Please count the lines below that hold the word "intros" and give the count without any other text.

[Entries taken from a collection]

****

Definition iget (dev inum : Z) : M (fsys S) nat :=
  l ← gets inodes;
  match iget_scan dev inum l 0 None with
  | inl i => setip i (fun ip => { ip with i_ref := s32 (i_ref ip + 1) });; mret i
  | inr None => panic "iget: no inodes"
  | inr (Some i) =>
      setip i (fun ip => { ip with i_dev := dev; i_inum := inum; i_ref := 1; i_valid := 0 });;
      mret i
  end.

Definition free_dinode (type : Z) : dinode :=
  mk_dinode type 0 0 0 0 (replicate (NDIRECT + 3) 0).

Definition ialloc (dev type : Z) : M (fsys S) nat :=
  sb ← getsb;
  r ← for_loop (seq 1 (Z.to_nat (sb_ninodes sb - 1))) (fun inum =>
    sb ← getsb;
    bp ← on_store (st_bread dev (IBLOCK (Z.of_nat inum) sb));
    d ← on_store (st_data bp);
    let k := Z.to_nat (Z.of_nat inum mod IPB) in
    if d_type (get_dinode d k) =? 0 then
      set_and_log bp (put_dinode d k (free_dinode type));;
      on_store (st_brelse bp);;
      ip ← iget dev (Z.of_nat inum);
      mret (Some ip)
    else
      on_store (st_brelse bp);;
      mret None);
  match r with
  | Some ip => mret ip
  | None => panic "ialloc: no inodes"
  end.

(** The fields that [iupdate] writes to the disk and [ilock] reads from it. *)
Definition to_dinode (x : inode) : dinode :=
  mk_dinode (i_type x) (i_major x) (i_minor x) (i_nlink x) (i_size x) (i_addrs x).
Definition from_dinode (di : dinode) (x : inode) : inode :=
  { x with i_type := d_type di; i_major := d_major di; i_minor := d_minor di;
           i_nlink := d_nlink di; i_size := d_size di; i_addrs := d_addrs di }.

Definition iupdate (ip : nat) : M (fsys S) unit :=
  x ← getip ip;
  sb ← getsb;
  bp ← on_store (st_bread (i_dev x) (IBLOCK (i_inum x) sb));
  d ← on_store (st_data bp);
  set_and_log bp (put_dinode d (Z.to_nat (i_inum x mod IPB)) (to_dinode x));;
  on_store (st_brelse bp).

****

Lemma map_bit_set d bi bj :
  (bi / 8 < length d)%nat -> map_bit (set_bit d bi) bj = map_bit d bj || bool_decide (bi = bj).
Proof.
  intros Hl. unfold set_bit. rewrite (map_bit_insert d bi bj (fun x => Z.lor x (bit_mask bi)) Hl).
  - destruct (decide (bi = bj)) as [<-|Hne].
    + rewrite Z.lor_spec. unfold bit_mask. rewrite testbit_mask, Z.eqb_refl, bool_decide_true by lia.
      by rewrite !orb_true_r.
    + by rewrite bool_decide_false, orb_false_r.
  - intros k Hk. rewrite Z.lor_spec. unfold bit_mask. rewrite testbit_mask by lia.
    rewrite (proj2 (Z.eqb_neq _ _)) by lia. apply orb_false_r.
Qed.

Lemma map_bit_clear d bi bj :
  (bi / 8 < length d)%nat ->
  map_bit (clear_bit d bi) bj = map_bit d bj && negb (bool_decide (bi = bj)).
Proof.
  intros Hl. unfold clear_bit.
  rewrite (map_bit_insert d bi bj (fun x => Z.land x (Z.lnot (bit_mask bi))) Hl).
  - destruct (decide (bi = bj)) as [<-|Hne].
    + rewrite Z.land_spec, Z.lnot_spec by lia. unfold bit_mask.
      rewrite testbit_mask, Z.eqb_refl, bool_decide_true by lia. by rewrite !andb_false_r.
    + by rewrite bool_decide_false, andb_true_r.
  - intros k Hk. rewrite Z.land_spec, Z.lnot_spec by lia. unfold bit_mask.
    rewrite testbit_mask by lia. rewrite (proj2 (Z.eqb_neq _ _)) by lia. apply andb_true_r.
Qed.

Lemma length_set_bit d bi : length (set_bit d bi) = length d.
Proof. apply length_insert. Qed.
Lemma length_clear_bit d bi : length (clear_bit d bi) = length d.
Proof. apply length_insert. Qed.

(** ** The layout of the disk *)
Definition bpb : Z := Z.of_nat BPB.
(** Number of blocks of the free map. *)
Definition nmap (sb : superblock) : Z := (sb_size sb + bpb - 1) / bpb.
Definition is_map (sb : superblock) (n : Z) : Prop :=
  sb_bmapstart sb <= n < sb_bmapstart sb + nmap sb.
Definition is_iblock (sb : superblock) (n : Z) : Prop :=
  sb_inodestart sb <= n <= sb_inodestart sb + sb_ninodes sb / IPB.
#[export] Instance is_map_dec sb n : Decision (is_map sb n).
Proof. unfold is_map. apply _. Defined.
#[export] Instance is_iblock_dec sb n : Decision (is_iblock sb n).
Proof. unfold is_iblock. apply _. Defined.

****

- [The answer]
4